Dataset entries:
━━━━

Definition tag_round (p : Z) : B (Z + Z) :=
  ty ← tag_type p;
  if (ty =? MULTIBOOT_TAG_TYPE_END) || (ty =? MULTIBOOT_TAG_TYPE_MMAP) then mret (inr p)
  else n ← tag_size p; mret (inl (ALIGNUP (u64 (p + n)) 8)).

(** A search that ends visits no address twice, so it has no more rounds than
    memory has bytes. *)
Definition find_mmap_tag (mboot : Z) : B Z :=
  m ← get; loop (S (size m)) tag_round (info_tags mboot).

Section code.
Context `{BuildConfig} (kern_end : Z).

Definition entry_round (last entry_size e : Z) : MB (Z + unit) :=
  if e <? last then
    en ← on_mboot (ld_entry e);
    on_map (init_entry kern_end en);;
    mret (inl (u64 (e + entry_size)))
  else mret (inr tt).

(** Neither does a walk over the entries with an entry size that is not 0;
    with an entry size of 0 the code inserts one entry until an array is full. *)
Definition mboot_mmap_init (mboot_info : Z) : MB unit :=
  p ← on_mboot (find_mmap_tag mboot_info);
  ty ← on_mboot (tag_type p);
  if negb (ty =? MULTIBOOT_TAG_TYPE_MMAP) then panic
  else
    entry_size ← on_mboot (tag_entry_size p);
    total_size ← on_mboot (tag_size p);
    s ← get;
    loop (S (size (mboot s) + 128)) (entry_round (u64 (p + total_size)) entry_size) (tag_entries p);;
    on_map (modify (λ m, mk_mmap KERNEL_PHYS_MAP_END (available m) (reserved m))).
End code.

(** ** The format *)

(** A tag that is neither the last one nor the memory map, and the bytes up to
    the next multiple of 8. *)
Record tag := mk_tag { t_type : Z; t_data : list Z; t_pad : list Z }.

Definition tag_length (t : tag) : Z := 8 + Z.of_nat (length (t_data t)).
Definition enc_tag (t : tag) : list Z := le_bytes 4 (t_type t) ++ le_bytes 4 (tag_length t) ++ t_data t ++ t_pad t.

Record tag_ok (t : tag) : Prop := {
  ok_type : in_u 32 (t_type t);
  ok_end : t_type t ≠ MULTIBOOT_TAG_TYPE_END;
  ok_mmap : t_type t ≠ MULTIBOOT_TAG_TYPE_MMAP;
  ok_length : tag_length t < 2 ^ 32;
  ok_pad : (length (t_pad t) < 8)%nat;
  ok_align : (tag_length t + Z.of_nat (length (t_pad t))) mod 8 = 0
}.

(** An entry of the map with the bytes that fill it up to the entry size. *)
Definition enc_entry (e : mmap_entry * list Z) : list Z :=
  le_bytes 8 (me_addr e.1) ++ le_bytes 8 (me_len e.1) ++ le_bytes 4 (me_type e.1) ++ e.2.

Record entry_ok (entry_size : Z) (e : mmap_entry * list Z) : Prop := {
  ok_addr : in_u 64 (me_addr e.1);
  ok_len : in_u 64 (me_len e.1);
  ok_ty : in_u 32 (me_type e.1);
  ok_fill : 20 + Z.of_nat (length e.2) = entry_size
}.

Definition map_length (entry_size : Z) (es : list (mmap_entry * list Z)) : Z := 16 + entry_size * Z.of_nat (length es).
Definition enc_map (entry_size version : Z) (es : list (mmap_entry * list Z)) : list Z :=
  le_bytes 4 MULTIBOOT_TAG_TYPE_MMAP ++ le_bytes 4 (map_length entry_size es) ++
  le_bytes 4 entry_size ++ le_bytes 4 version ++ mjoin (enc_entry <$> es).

━━━━

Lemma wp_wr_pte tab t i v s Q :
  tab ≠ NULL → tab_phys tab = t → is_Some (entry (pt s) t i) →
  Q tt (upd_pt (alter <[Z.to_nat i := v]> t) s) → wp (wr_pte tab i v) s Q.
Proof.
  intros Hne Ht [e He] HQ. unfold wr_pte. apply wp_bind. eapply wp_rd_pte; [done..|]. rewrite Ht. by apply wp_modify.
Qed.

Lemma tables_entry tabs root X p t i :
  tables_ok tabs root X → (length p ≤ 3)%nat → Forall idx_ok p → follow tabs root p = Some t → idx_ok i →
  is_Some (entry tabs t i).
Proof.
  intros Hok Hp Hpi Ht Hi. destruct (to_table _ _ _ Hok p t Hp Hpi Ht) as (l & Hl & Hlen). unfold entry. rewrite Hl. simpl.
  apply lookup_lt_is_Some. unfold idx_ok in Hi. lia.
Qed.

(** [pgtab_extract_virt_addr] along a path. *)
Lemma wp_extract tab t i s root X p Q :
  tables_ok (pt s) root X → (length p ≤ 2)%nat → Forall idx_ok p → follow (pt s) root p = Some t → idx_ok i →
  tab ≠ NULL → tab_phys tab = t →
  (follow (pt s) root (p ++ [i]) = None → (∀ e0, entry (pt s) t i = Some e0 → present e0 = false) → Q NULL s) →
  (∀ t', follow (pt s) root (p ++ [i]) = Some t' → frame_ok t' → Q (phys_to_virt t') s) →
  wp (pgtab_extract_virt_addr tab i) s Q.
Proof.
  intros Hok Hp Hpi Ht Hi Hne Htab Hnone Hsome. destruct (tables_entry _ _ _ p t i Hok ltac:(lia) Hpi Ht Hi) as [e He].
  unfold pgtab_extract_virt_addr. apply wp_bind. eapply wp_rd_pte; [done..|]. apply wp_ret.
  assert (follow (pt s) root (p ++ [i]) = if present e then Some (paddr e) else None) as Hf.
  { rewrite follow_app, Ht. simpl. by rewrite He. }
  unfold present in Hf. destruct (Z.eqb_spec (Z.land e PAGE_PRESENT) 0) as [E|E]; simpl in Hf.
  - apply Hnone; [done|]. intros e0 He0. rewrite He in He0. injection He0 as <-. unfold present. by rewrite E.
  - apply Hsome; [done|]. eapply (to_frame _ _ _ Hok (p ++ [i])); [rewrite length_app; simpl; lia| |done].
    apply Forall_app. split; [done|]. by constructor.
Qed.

━━━━

__ASSIGNED TASK__
Each line of the data that has the string "done" counts once; give the total and nothing else.

__RESULT FOR THIS EXERCISE__
5